(** What [corrections_step] yields, read off its result. *)
Lemma corrections_step_spec cfg env st client rx tx last_attempt ntrip_ok events :
  corrections_step cfg env st = Some (client, rx, tx, last_attempt, ntrip_ok, events) ->
  received (recv_answer env) <= RTCM_BUFFER_SIZE ->
  let r := received (recv_answer env) in
  let interval := pdMS_TO_TICKS (tick_rate_hz cfg) (NTRIP_RECONNECT_INTERVAL_MS cfg) in
  (rtcm_bytes_received st = s_bytes_received (ntrip st) ->
   rx = s_bytes_received client)
  /\ ((rtcm_written events = [] /\ rx = rtcm_bytes_received st
       /\ tx = rtcm_bytes_sent st)
      \/ (0 < r
          /\ rtcm_written events = [firstn (Z.to_nat r) (recv_bytes env)]
          /\ rx = uint32_add (rtcm_bytes_received st) r
          /\ tx = if write_ok env then uint32_add (rtcm_bytes_sent st) r
                  else rtcm_bytes_sent st))
  /\ (existsb is_connect_attempt (socket_calls events) = true ->
      wifi_connected env = true
      /\ elapsed_at_least (tick_attempt env) (last_ntrip_attempt st) interval = true
      /\ last_attempt = tick_attempt env)
  /\ (existsb is_connect_attempt (socket_calls events) = false ->
      last_attempt = last_ntrip_attempt st).
Proof.
  intros Hstep Hmax r interval. unfold corrections_step in Hstep.
  destruct (check_stale_effect (tick_rate_hz cfg) (tick_check_stale env) (ntrip st))
    as [Hb0 Hn0].
  destruct (ntrip_client_check_stale _ _ _) as [c0 calls0]. cbn [fst snd] in Hb0, Hn0.
  destruct (reconnect_step cfg env (last_ntrip_attempt st) c0)
    as [[[[c1 la] ok1] ev1] | ] eqn:Hre; [ | discriminate ].
  destruct (reconnect_step_spec _ _ _ _ _ _ _ _ Hre) as (Hb1 & Hw1 & Hcases).
  pose proof (forward_step_spec env (rtcm_bytes_received st) (rtcm_bytes_sent st)
                                ok1 c1 Hmax) as Hfw.
  cbv zeta in Hfw.
  destruct (forward_step _ _ _ _ _) as [[[[c2 rx'] tx'] ok'] ev2].
  destruct Hfw as (Hn2 & Hinv & Hwr).
  injection Hstep as <- <- <- <- <- <-. cbn [app].
  assert (Hwritten : rtcm_written (ev_socket calls0 :: ev1 ++ ev2) = rtcm_written ev2).
  { unfold rtcm_written in *. cbn [flat_map app]. now rewrite flat_map_app, Hw1. }
  assert (Hattempt : existsb is_connect_attempt
                             (socket_calls (ev_socket calls0 :: ev1 ++ ev2))
                     = existsb is_connect_attempt (socket_calls ev1)).
  { unfold socket_calls in *. cbn [flat_map].
    rewrite flat_map_app, !existsb_app, Hn2, Hn0. now rewrite orb_false_r. }
  rewrite Hwritten, Hattempt.
  split; [ intros E; apply Hinv; now rewrite Hb1, Hb0 | ].
  split; [ exact Hwr | ].
  destruct Hcases as [(Ht & Hwifi & Hel & Hla) | (-> & Hla)].
  - rewrite Ht. split; [ intros _; auto | discriminate ].
  - cbn. split; [ discriminate | intros _; exact Hla ].
Qed.

Lemma is_stale_calls_no_attempt c :
  existsb is_connect_attempt (ntrip_client_is_stale_calls c) = false.
Proof. unfold ntrip_client_is_stale_calls. now destruct (s_connected c). Qed.

(** The parts of an iteration that follow [corrections_step] neither
    attempt a connection nor write to the receiver. *)
Lemma rover_iteration_parts cfg env st st' events :
  rover_iteration cfg env st = Some (st', events) ->
  exists ok ev0 ev1 got,
    corrections_step cfg env st
    = Some (ntrip st', rtcm_bytes_received st', rtcm_bytes_sent st',
            last_ntrip_attempt st', ok, ev0)
    /\ ZedRover.zed_rover_get_position (bus env) (ubx_buffer st) = Some got
    /\ ubx_buffer st' = ZedRover.buffer_out got
    /\ events = ev0 ++ ev1
    /\ rtcm_written ev1 = []
    /\ existsb is_connect_attempt (socket_calls ev1) = false
    /\ (if ZedRover.ret got then
          (position_count st', fixed_count st', float_count st', last_carr_soln st')
          = (let '(p, f, l, c, _, _) :=
               position_step cfg env st (rtcm_bytes_received st') (ZedRover.pos_out got)
             in (p, f, l, c))
        else
          (position_count st', fixed_count st', float_count st', last_carr_soln st')
          = (position_count st, fixed_count st, float_count st, last_carr_soln st)).
Proof.
  unfold rover_iteration. intros H.
  destruct (corrections_step cfg env st)
    as [[[[[[client rx] tx] la] ok] ev0] | ]; [ | discriminate ].
  destruct (ZedRover.zed_rover_get_position _ _) as [got | ]; [ | discriminate ].
  exists ok, ev0.
  assert (Hpos : forall rx pos,
             let '(_, _, _, _, _, ev) := position_step cfg env st rx pos in
             rtcm_written ev = [] /\ socket_calls ev = []).
  { intros rx0 pos. unfold position_step. cbv zeta.
    destruct (elapsed_at_least (tick_report env) _ _); [ | split; reflexivity ].
    destruct (DASHBOARD_ENABLED cfg); split; reflexivity. }
  assert (Hled : forall ev calls frames,
             rtcm_written ev = [] -> socket_calls ev = [] ->
             calls = ntrip_client_is_stale_calls client ->
             rtcm_written (ev ++ [ev_socket calls; ev_led frames]) = []
             /\ existsb is_connect_attempt
                        (socket_calls (ev ++ [ev_socket calls; ev_led frames])) = false).
  { intros ev calls frames Hw Hs ->. unfold rtcm_written, socket_calls in *.
    rewrite !flat_map_app, Hw, Hs. cbn [flat_map app]. rewrite app_nil_r.
    split; [ reflexivity | apply is_stale_calls_no_attempt ]. }
  destruct (ZedRover.ret got) eqn:Hret.
  - specialize (Hpos rx (ZedRover.pos_out got)).
    destruct (position_step cfg env st rx (ZedRover.pos_out got))
      as [[[[[p f] l] c] lr] ev1] eqn:Hps.
    destruct Hpos as [Hw1 Hs1].
    destruct (elapsed_at_least (tick_led_test env) _ _).
    + cbv zeta in H. destruct (led_step _ _ _ _ _) as [l' frames].
      injection H as <- <-. eexists. exists got.
      cbn [ntrip rtcm_bytes_received rtcm_bytes_sent last_ntrip_attempt ubx_buffer
           position_count fixed_count float_count last_carr_soln].
      rewrite Hret, Hps.
      destruct (Hled ev1 _ frames Hw1 Hs1 eq_refl) as [Hw Hs].
      do 4 (split; [ reflexivity | ]).
      split; [ exact Hw | ]. split; [ exact Hs | reflexivity ].
    + injection H as <- <-. eexists. exists got.
      cbn [ntrip rtcm_bytes_received rtcm_bytes_sent last_ntrip_attempt ubx_buffer
           position_count fixed_count float_count last_carr_soln].
      rewrite Hret, Hps.
      do 4 (split; [ reflexivity | ]).
      rewrite app_nil_r. split; [ exact Hw1 | ]. rewrite Hs1.
      split; reflexivity.
  - destruct (elapsed_at_least (tick_led_test env) _ _).
    + cbv zeta in H. destruct (led_step _ _ _ _ _) as [l' frames].
      injection H as <- <-. eexists. exists got.
      cbn [ntrip rtcm_bytes_received rtcm_bytes_sent last_ntrip_attempt ubx_buffer
           position_count fixed_count float_count last_carr_soln].
      rewrite Hret.
      destruct (Hled [] _ frames eq_refl eq_refl eq_refl) as [Hw Hs].
      do 4 (split; [ reflexivity | ]).
      split; [ exact Hw | ]. split; [ exact Hs | reflexivity ].
    + injection H as <- <-. eexists. exists got.
      cbn [ntrip rtcm_bytes_received rtcm_bytes_sent last_ntrip_attempt ubx_buffer
           position_count fixed_count float_count last_carr_soln].
      rewrite Hret. repeat split.
Qed.

Lemma events_split ev0 ev1 :
  rtcm_written ev1 = [] ->
  existsb is_connect_attempt (socket_calls ev1) = false ->
  rtcm_written (ev0 ++ ev1) = rtcm_written ev0
  /\ existsb is_connect_attempt (socket_calls (ev0 ++ ev1))
     = existsb is_connect_attempt (socket_calls ev0).
Proof.
  intros Hw Hs. unfold rtcm_written, socket_calls in *.
  rewrite !flat_map_app, existsb_app, Hw, Hs, app_nil_r, orb_false_r.
  split; reflexivity.
Qed.

(** *** Every iteration returns *)

Lemma corrections_step_total cfg env st :
  exists res, corrections_step cfg env st = Some res.
Proof.
  unfold corrections_step.
  destruct (ntrip_client_check_stale _ _ _) as [c0 calls0].
  assert (Hre : exists res, reconnect_step cfg env (last_ntrip_attempt st) c0 = Some res).
  { unfold reconnect_step. destruct (_ && _); [ | eauto ].
    destruct (elapsed_at_least _ _ _); [ | eauto ].
    destruct (NtripClientFacts.ntrip_client_connect_total
                (ntrip_config cfg) (connect_answers env) c0) as [[[r c] calls] ->].
    eauto. }
  destruct Hre as [[[[c1 la] ok] ev] ->].
  destruct (forward_step _ _ _ _ _) as [[[[c2 rx] tx] ok'] ev']. eauto.
Qed.

(** With bytes in the accumulator and on the bus, an iteration returns
    and leaves bytes in the accumulator, so the next one returns too. *)
Lemma rover_iteration_total cfg env st :
  bytes_ok (ubx_buffer st) ->
  match ZedRover.read_data (bus env) with
  | Some bytes => bytes_ok bytes
  | None => True
  end ->
  exists st' events,
    rover_iteration cfg env st = Some (st', events) /\ bytes_ok (ubx_buffer st').
Proof.
  intros Hbuf Hbus. unfold rover_iteration.
  destruct (corrections_step_total cfg env st)
    as [[[[[[client rx] tx] la] ok] ev0] ->].
  destruct (ZedRoverFacts.zed_rover_get_position_total (bus env) (ubx_buffer st)
              Hbuf Hbus) as [got Hgot].
  rewrite Hgot.
  pose proof (ZedRoverFacts.zed_rover_get_position_keeps_bytes
                (bus env) (ubx_buffer st) got Hbuf Hbus Hgot) as Hkeep.
  destruct (if ZedRover.ret got then _ else _) as [[[[[p f] l] c] lr] ev1].
  destruct (if elapsed_at_least (tick_led_test env) _ _ then _ else _)
    as [[l' ll] ev2].
  do 2 eexists. split; [ reflexivity | exact Hkeep ].
Qed.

.....

• Problem to solve: Wherever the string "pose" appears in the entries, copy that line.

• Result below:
  pose proof (forward_step_spec env (rtcm_bytes_received st) (rtcm_bytes_sent st)
  pose proof (ZedRoverFacts.zed_rover_get_position_keeps_bytes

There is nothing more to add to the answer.